我が家の恐怖体験
お盆には、昔テレビで昼の12時から、「あなたの知らない世界」という番組があり、しっかりと見てしまうと夜トイレに行けない時代を迎えるほど怖かった。
両親から、昔の怖い話を聞いたり、近所で聞いた嘘みたいな霊現象の家を見に行ったりした。
高校生の一年生で、夏休みに播州の清水寺にあるユースホステルに泊まった。毎年クラスの旅行委員が企画するクラス旅行であるが、昼間は何をしていたかよく覚えていない。ただ、飯盒炊爨で躍起になっていたと思う。
夜は、レクリエーション係の肝試しである。
住職の寺にまつわる不思議な話を聞いて、男女一組になり、順に決められたルートを歩いていくのだが、ある場所で、いきなり服を摘まれた。
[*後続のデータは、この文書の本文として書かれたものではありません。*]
Record playout_result := mkPlayout {
  po_events : list Event;   (** what is delivered *)
  po_cursor : Z;            (** the next sequence to deliver *)
  po_lost : Z;              (** the sequences skipped *)
  po_gaps : Z;              (** the runs of skipped sequences *)
  po_pending : bool;        (** whether a gap is still to be reported *)
  po_window : list slot }.  (** what stays buffered *)

(** Deliver the packets of the window in order, each once it is due, and stop at the first that is not. *)
Fixpoint playout (now cursor : Z) (pend : bool) (w : list slot) : playout_result :=
  match w with
  | [] => mkPlayout [] cursor 0 0 pend []
  | s :: w' =>
      if now <? s_outputTime s then mkPlayout [] cursor 0 0 pend w
      else
        let gap := negb (s_seq s =? cursor) in
        let p := playout now (u32 (s_seq s + 1)) false w' in
        mkPlayout (deliver_event (pend || gap) s :: po_events p) (po_cursor p)
          (u32 (s_seq s - cursor) + po_lost p) ((if gap then 1 else 0) + po_gaps p)
          (po_pending p) (po_window p)
  end.

(** ** The iterations of the loop *)

Lemma find_next_Some n from r m :
  find_next n from r = Some m ->
  exists j s, (1 <= j <= n)%nat /\ m = u32 (from + Z.of_nat j) /\ buffered r m = Some s /\ s = slot_at r m /\
    forall i, (1 <= i < j)%nat -> buffered r (u32 (from + Z.of_nat i)) = None.
Proof.
  revert from. induction n as [|n IH]; intros from; cbn [find_next]; [done|].
  destruct (holds _ _) eqn:E.
  - intros [= <-]. exists 1%nat, (slot_at r (u32 (from + 1))). split_and!; try done; try lia. by apply buffered_holds.
  - intros (j & s & Hj & -> & Hb & Hs & Hn)%IH. rewrite u32_add_l in Hb, Hs |- *.
    exists (S j), s. replace (from + Z.of_nat (S j)) with (from + 1 + Z.of_nat j) by lia.
    split_and!; try done; try lia. intros [|[|i]] Hi; [lia|by apply buffered_None|].
    specialize (Hn (S i) ltac:(lia)). rewrite u32_add_l in Hn. rewrite <-Hn. do 2 f_equal. lia.
Qed.

Lemma find_next_None n from r :
  find_next n from r = None -> forall i, (1 <= i <= n)%nat -> buffered r (u32 (from + Z.of_nat i)) = None.
Proof.
  revert from. induction n as [|n IH]; intros from; cbn [find_next]; [lia|].
  destruct (holds _ _) eqn:E; [done|]. intros H [|[|i]] Hi; [lia|by apply buffered_None|].
  specialize (IH _ H (S i) ltac:(lia)). rewrite u32_add_l in IH. rewrite <-IH. do 2 f_equal. lia.
Qed.

(** Nothing is buffered at the first [n] sequences from the cursor on. *)
Definition hole (r : receiverState) (n : Z) : Prop :=
  forall i, 0 <= i < n -> buffered r (u32 (deliverNext r + i)) = None.

(** What one iteration can do, and when. *)
Inductive playout_case (k now : Z) (f : Flow) : bool * Flow -> Prop :=
  | pc_wait j s :
      0 <= j <= lead (receiver f) -> hole (receiver f) j ->
      buffered (receiver f) (u32 (deliverNext (receiver f) + j)) = Some s -> now < s_outputTime s ->
      playout_case k now f (false, armPlayout (s_outputTime s) f)
  | pc_deliver s :
      buffered (receiver f) (deliverNext (receiver f)) = Some s -> s_outputTime s <= now ->
      playout_case k now f (true, emitDeliver f)
  | pc_skip j s :
      0 < j <= lead (receiver f) -> j <= 2 ^ k -> hole (receiver f) j ->
      buffered (receiver f) (u32 (deliverNext (receiver f) + j)) = Some s -> s_outputTime s <= now ->
      playout_case k now f (true, skipTo (u32 (deliverNext (receiver f) + j)) f)
  | pc_idle :
      (forall n, buffered (receiver f) n = None) -> playout_case k now f (false, disarmPlayout f)
  | pc_lap :
      2 ^ k < lead (receiver f) -> hole (receiver f) (2 ^ k + 1) ->
      playout_case k now f (true, skipTo (u32 (deliverNext (receiver f) + 2 ^ k)) f).

Lemma hole_empty k r n :
  ring_inv k r -> started r = true -> hole r n -> lead r < n -> forall m, buffered r m = None.
Proof.
  intros Hinv Hst Hh Hn m. destruct (buffered r m) as [s|] eqn:E; [|done].
  pose proof (buffered_ahead k r Hinv Hst _ _ E). rewrite <-(Hh (ahead r m)) by lia.
  rewrite <-ahead_seq by (by eapply buffered_in_u32). congruence.
Qed.

Lemma deliver_step_case k now f :
  ring_inv k (receiver f) -> started (receiver f) = true -> playout_case k now f (deliver_step now f).
Proof.
  intros Hinv Hst. set (r := receiver f) in *. pose proof (lead_range k r Hinv Hst) as Hl.
  unfold deliver_step. fold r. fold (lead r).
  assert (H0 : u32 (deliverNext r + 0) = deliverNext r) by (rewrite Z.add_0_r; apply u32_id, Hinv).
  destruct (holds (slot_at r (deliverNext r)) (deliverNext r)) eqn:Eh.
  { apply buffered_holds in Eh as Hb. unfold Timestamp.Before. destruct (Z.ltb_spec now (s_outputTime (slot_at r (deliverNext r)))).
    - apply (pc_wait _ _ _ 0); fold r; [|intros i; lia|by rewrite H0|done].
      pose proof (buffered_ahead k r Hinv Hst _ _ Hb). lia.
    - by eapply pc_deliver. }
  apply buffered_None in Eh.
  assert (Hhole : forall n, (forall i, (1 <= i <= Z.to_nat n)%nat -> buffered r (u32 (deliverNext r + Z.of_nat i)) = None)
            -> hole r (n + 1)).
  { intros n Hn i Hi. destruct (Z.eq_dec i 0) as [->|]; [by rewrite H0|].
    rewrite <-(Z2Nat.id i) by lia. apply Hn. lia. }
  destruct (Z.leb_spec (lead r) 0) as [Hle|Hgt].
  { apply pc_idle. fold r. apply (hole_empty k r (0 + 1)); [done..| |lia]. apply Hhole. lia. }
  destruct (ri_shape k r Hinv) as (Hk & Hlen & _). rewrite Hlen.
  pose proof (Z.pow_pos_nonneg 2 k ltac:(lia) ltac:(lia)) as HP.
  pose proof (Z.pow_le_mono_r 2 k 31 ltac:(lia) ltac:(lia)) as HP31.
  set (limit := if 2 ^ k <? lead r then 2 ^ k else lead r).
  assert (Hlim : 0 < limit <= lead r /\ limit <= 2 ^ k) by (subst limit; case_cmp; lia).
  destruct (find_next (Z.to_nat limit) (deliverNext r) r) as [m|] eqn:Ef.
  - apply find_next_Some in Ef as (j & s & Hj & -> & Hb & Hs & Hn). rewrite <-Hs. unfold Timestamp.Before.
    assert (hole r (Z.of_nat j)).
    { replace (Z.of_nat j) with (Z.of_nat (j - 1) + 1) by lia. apply Hhole. intros i Hi. apply Hn. lia. }
    destruct (Z.ltb_spec now (s_outputTime s)); [eapply pc_wait|eapply pc_skip]; try done; fold r; lia.
  - assert (Hh := Hhole _ (find_next_None _ _ _ Ef)). subst limit.
    destruct (Z.ltb_spec (2 ^ k) (lead r)).
    + rewrite (u32_id (2 ^ k)) by (unfold in_u32; lia). by apply pc_lap.
    + apply pc_idle. by apply (hole_empty k r (lead r + 1)); [..|lia].
Qed.

(** ** The ring through one iteration *)

Lemma armPlayout_ring d f :
  let r := receiver f in let r' := receiver (armPlayout d f) in
  ring r' = ring r /\ mask r' = mask r /\ started r' = started r /\
  deliverNext r' = deliverNext r /\ highest r' = highest r.
Proof. cbv zeta. unfold armPlayout. by case_match. Qed.

Lemma disarmPlayout_ring f :
  let r := receiver f in let r' := receiver (disarmPlayout f) in
  ring r' = ring r /\ mask r' = mask r /\ started r' = started r /\
  deliverNext r' = deliverNext r /\ highest r' = highest r.
Proof. cbv zeta. unfold disarmPlayout. by case_match. Qed.

Lemma emitDeliver_ring f s :
  let r := receiver f in let r' := receiver (emitDeliver f) in
  buffered r (deliverNext r) = Some s ->
  ring r' = ring (clear_range (Z.to_nat 1) (deliverNext r) r) /\ mask r' = mask r /\
  started r' = started r /\ highest r' = highest r /\ deliverNext r' = u32 (deliverNext r + 1).
Proof.
  cbv zeta. intros Hb. change (Z.to_nat 1) with 1%nat. cbn [clear_range].
  assert (Hf : filled (slot_at (receiver f) (deliverNext (receiver f))) = true).
  { unfold buffered in Hb. case_match eqn:E; [|done]. by eapply holds_filled. }
  by rewrite Hf.
Qed.

Lemma skipTo_ring f j :
  0 <= j < 2 ^ 32 ->
  let r := receiver f in let r' := receiver (skipTo (u32 (deliverNext r + j)) f) in
  ring r' = ring (clear_range (Z.to_nat j) (deliverNext r) r) /\ mask r' = mask r /\
  started r' = started r /\ highest r' = highest r /\ deliverNext r' = u32 (deliverNext r + j).
Proof.
  intros Hj. cbv zeta. unfold skipTo. set (r := receiver f).
  assert (u32 (u32 (deliverNext r + j) - deliverNext r) = j) as ->
    by (rewrite u32_sub_l; apply u32_eq; [done|exists 0; lia]).
  simpl. fold r. pose proof (clear_range_frame (Z.to_nat j) (deliverNext r) r) as E.
  split_and!; try done; rewrite E; done.
Qed.

(** An iteration keeps the invariant, and one that goes on brings the cursor closer to the newest packet. *)
Lemma playout_case_inv k now f b f' :
  ring_inv k (receiver f) -> started (receiver f) = true -> playout_case k now f (b, f') ->
  ring_inv k (receiver f') /\ started (receiver f') = true /\
  (b = true -> lead (receiver f') < lead (receiver f)).
Proof.
  intros Hinv Hst Hc. pose proof (lead_range k _ Hinv Hst) as Hl.
  pose proof (ri_shape _ _ Hinv) as (Hk & _). pose proof (Z.pow_le_mono_r 2 k 31 ltac:(lia) ltac:(lia)).
  pose proof (Z.pow_pos_nonneg 2 k ltac:(lia) ltac:(lia)).
  inv Hc as [j s Hj Hh Hb Ho|s Hb Ho|j s Hj Hjk Hh Hb Ho|Hn|Hlap Hh].
  - destruct (armPlayout_ring (s_outputTime s) f) as (? & ? & ? & ? & ?).
    split; [by eapply ring_inv_ext|]. split; [congruence|done].
  - destruct (emitDeliver_ring f s) as (? & ? & ? & ? & ?); [done|].
    pose proof (buffered_ahead k _ Hinv Hst _ _ Hb).
    destruct (advance_inv k (receiver f) Hinv Hst 1 (receiver (emitDeliver f))) as [Hi Hlead];
      [lia|done|done|congruence|done|done|].
    split; [done|]. split; [congruence|]. lia.
  - destruct (skipTo_ring f j) as (? & ? & ? & ? & ?); [lia|].
    destruct (advance_inv k (receiver f) Hinv Hst j (receiver (skipTo (u32 (deliverNext (receiver f) + j)) f)))
      as [Hi Hlead]; [lia|done|done|congruence|done|done|].
    split; [done|]. split; [congruence|]. lia.
  - destruct (disarmPlayout_ring f) as (? & ? & ? & ? & ?).
    split; [by eapply ring_inv_ext|]. split; [congruence|done].
  - destruct (skipTo_ring f (2 ^ k)) as (? & ? & ? & ? & ?); [lia|].
    destruct (advance_inv k (receiver f) Hinv Hst (2 ^ k) (receiver (skipTo (u32 (deliverNext (receiver f) + 2 ^ k)) f)))
      as [Hi Hlead]; [lia|done|done|congruence|done|done|].
    split; [done|]. split; [congruence|]. lia.
Qed.

(** ** Termination and induction over the loop *)

Lemma deliver_loop_total k now fuel f :
  ring_inv k (receiver f) -> started (receiver f) = true ->
  lead (receiver f) + 2 <= Z.of_nat fuel -> exists f', deliver_loop fuel now f = Some f'.
Proof.
  revert f. induction fuel as [|fuel IH]; intros f Hinv Hst Hf.
  { pose proof (lead_range k _ Hinv Hst). lia. }
  cbn [deliver_loop]. pose proof (deliver_step_case k now f Hinv Hst) as Hc.
  destruct (deliver_step now f) as [b f1].
  destruct (playout_case_inv k now f b f1 Hinv Hst Hc) as (Hinv1 & Hst1 & Hlt).
  destruct b; [|eauto]. apply IH; [done..|]. specialize (Hlt eq_refl). lia.
Qed.

(** The result does not depend on the fuel once it suffices. *)
Lemma deliver_loop_mono now fuel fuel' f f' :
  deliver_loop fuel now f = Some f' -> (fuel <= fuel')%nat -> deliver_loop fuel' now f = Some f'.
Proof.
  revert fuel' f. induction fuel as [|fuel IH]; intros [|fuel'] f; cbn [deliver_loop]; try done; [lia|].
  destruct (deliver_step now f) as [[] f1]; [|done]. intros ? ?. apply IH; [done|lia].
Qed.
あとで聞くと、そこには怖がらせる係はいなかったという。とても怖かった。
大学生の時は、よく下宿で 金縛りにあった。今なら金縛りの原因がかなり解明されているので、理解できるが、当時は毎夜不安であった。
海にも近く、一度台風で床下浸水をしたこともあるところなので、畳をカニが歩いていたことはある。
さて、1番怖い話である。
今住んでいる家のことだ。別に自分にはさほど心霊現象を受け止める霊能力もなく、職場での上司と同僚との不倫も、自分だけ知らなかったという鈍感な生活を送っていた。家は、震災後しばらくして、両親のために、父親の土地に建て、2世代住宅にしたものだ。
越してきてから、しばらくして、当時まだ3歳の子供が、女の子がいると言ってきた。よく、聞いてみると、赤いスカートで、赤い靴下の小さな子の体が、2階の洗面所の入り口に見えるというのだ。多分見間違いだと言ったが、いや何度もあるという。その度しんどくなるというのだ。子どもはあまり目は良くない。多分見間違いなのだと説得したが、今度は、1階の風呂に髪の長い女の人がいるという。実際に見える場所も教えてもらったが、ありえない。
よく聞いてみると、その女性は、急に見え始めて、何度かあったらしい。
しばらく、その状態が続いた。
子どもが小学校に上がる前には、夜に眼を覚ますと、知らないおじいさんが書斎に座って寝室を見ていると言い出した。3人目である。
その人は、何をするでもなく、じっとこちらを見ているだけだという。しかし、怖いらしい。
しばらくすると、おじいさんは書斎から出て、隣のクローゼットに移ったという。歩かないで、スーと動いたらしい。そこからも、座って見ているという。
しばらくいるいないを繰り返し話していたが、小学生になると、下の階に降りて、玄関に現れるようになり、学校から帰るとじっと階段の横から見ていたという。姿を見ると、とても怖く、しんどくなるのは、変わらなかった。
2年生になって、そのおじいさんは、父の父であったことが判明した。偶然仏壇に初めて置いた写真でわかったのだ。
まもなく我が家を建て増しをするときに、自宅の前にあった倉庫を潰したら、その下から井戸が出てきた。
井戸は古く、鉄板や木材が重なっていたから発見されなかっという。急いで神社の神主さんに来てもらい、お祓いをしてもらった。井戸は、埋めて息抜きをした。
それからというものの、家の中では、何も見なくなったという。しかし、4年生までは、耳元で名前を呼ばれることが度々あったらしい。ジャングルジムで1人でいる時や、掃除をしているときに、近くで名前を呼ばれたという。
仏壇に出てこないでくださいとお願いしたから大丈夫と自分なりに決着をつけたらしい。
何もしてやれなかったが、これが我が家の恐怖体験である。
その子どもは、関東で一人暮らしをしているが、何かそういうものと、出ないでと約束を交わしているらしい。よく、わからない世界だ。